All config options can be found in `config.toml` after running the program once. This will be kept up-to-date if there are changes to the config's format in a future update. This also means it may be worthwhile to double-check the config file after an update. Any changes to the config should be in the changelog for a given version.

All file options can include directories that will be created when the program is run.

- `custom_prompts_file` This file should follow the following file format:

   ```json
   {"user message 1": "assistant response 1"}
   {"user message 1": "assistant response 1"}
   {"user message 2": "assistant response 2", "user message 3": "assistant response 3"}
   ```

   To be specific, it should follow the [JSON Lines] file format with one collection of name/value pairs (a dictionary) per line. You can validate your file using the [JSON Lines Validator].

- **`developer_message`** - This message is used in for fine-tuning the AI as well as generating prompts. If you change this, you will need to run the fine-tuning again with the new value before generating posts.
- **`user_message`** - This message is used in the same way as `developer_message` and should be treated the same.
- **`expected_epochs`** - The default value here is the default number of epochs for `base_model`. You may have to change this value if you change `base_model`. After running fine-tuning once, you will see the number of epochs used in the [fine-tuning portal] under *Hyperparameters*. This value will also be updated automatically if you run fine-tuning through this program.
- **`token_price`** - The default value here is the default token price for `base_model`. You can find the up-to-date value in [OpenAI Pricing], in the *Training* column.
- **`job_id`** - If there is any value here, this program will resume monitoring the corresponding job, instead of starting a new one. This gets set when starting the fine-tuning and is cleared when it is completed. You can read more in [fine-tuning].
- **`base_model`** - This value is used to choose the tokenizer for estimating fine-tuning costs. It is also the base model that will be fine-tuned and the model that is used to generate tags.

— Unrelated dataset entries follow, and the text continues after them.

Lemma server_run_legal : may_all (server_event_run 0 1) server_event_may server_run (server_state 0).
Proof.
  step_server 1%nat. step_server 2%nat. step_server 3%nat. step_server 4%nat. step_server 5%nat.
  step_server 6%nat. step_server 7%nat. step_server 8%nat. step_server 9%nat. step_server 10%nat.
  step_server 11%nat. step_server 12%nat. step_server 13%nat. step_server 14%nat. step_server 15%nat.
  step_server 16%nat. step_server 17%nat. step_server 18%nat. exact I.
Qed.

Lemma server_main_safe_witness :
  runs (server_main (λ _, true) (handle_all (server_event_run 0 1) server_run;; mret 0) (mret 0) 0
      [str "server"; server_uri; str "out"]) world0
    (λ r w, r = 0 ∧ w_socks w = ∅ ∧ w_buvs w = ∅ ∧ w_uris w = ∅ ∧ a_objs (w_app w) !! 1%nat = None).
Proof.
  apply server_main_safe.
  - exists (str "tcp"), (str "//127.0.0.1:8765"). split; [reflexivity|].
    split_and!; [decide_by_run|done|decide_by_run|vm_compute; discriminate].
  - intros w E. assert (w = server_state 0) as ->; [|exact server_run_legal].
    vm_compute in E. injection E as <-. vm_compute. reflexivity.
Defined.
End server_demo.
(* ===== verification/ClientSafe.v ===== *)
(** * The test client never faults

    The whole program of test/client.c, whatever is in its input file. *)

From S2P Require Import Prelude Endian CString Strerror Msg MsgReader Uri AppData World.
From S2P Require Import Watcher Demo Backend BackendUv Conn Frame Recv Send Socket SocketUv Owner.
From S2P Require Import Dial Lifecycle Sc System Safety SafeApi SafeRun TestApp TestClient.
From Stdlib Require Import Ascii.

Definition line_watcher (s : nat) : watcher :=
  Watcher s (CbUser CB_on_connect) CbNoop CbNoop (CbUser CB_on_recv) (CbUser CB_on_send)
    (CbUser CB_on_close).

(** The state of the program while the event loop runs: its client is at [a],
    connected by the socket [s], with the buffer [m]. *)
Record client_ok (a s m : nat) (w : world) : Prop := {
  co_socks x k : w_socks w !! x = Some k → x = s;
  co_socket : owned_by a s (line_watcher s) w;
  co_obj : ∃ loop t eof ready,
    has_obj a (AClient (Client (Some loop) (Some m) (Some s) (Some t) (Some eof) (Some ready))) w;
  co_msg : ∃ mv, w_msgs w !! m = Some mv ∧ length (data mv) = MSG_MAX_SIZE;
  co_apart : apart w m;
  co_uris : no_stray w
}.
Definition client_inv (a m : nat) (w : world) : Prop := ∃ s, client_ok a s m w.

Lemma client_ok_internal X a s m w w' : internal_but X w w' → client_ok a s m w → client_ok a s m w'.
Proof.
  intros Hi [E1 E2 E3 (mv & Hm & Hl) E5 E6]. destruct (in_apart _ _ _ Hi m mv Hm E5) as [Hm' Ha'].
  destruct Hi as [Es Eu Ea _ _ _]. split; unfold has_obj; rewrite ?Es, ?Ea; try done.
  - by apply (owned_by_socks _ _ _ w).
  - by exists mv.
  - apply (stray_socks w); [done| |done]. intros x u. unfold owns. by rewrite Es.
Qed.

Lemma client_ok_closed a s m x w w' : closed_at x w w' → client_ok a s m w → client_ok a s m w'.
Proof.
  intros Hc [E1 E2 E3 E4 E5 E6]. split; unfold has_obj; rewrite ?(cl_app _ _ _ Hc), ?(cl_msgs _ _ _ Hc); try done.
  - intros y ky Hy. destruct (cl_only _ _ _ Hc y ltac:(by exists ky)) as [k Hk]. by eapply E1.
  - by eapply owned_by_closed.
  - intros b v. rewrite (cl_buvs _ _ _ Hc). apply E5.
  - by apply (cl_uris _ _ _ Hc).
Qed.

You can find a list of options in the [fine-tuning portal] by pressing `+ Create` and opening the drop-down list for `Base Model`. Be sure to update `token_price` if you change this value.
- **`fine_tuned_model`** - Set automatically after monitoring fine-tuning if the job has succeeded. You can read more in [fine-tuning].
- **`tags_chance`** - This should be between 0 and 1. Setting it to 0 corresponds to a 0% chance (never) to add tags to a post. 1 corresponds to a 100% chance (always) to add tags to a post. Adding tags incurs a very small token cost.

## Manual Fine-Tuning

You can manually upload the examples file to [OpenAI] and start the fine-tuning here: [fine-tuning portal].

1. Press `+ Create`.
1. Select the desired `Base Model` from the dropdown. This should ideally match the model set in the [config].
1. Upload the generated examples file to the section under `Training data`. You can find the path for this in the [config].
1. Press `Create`.
1. (Optional) Copy the value next to `Job ID` and paste it into the [config] under `job_id`. You can then run the program and monitor its progress as usual.
1. If you do not do the above, you will have to copy the value next to `Output model` once the job is complete and paste it into the [config] under `fine_tuned_model`.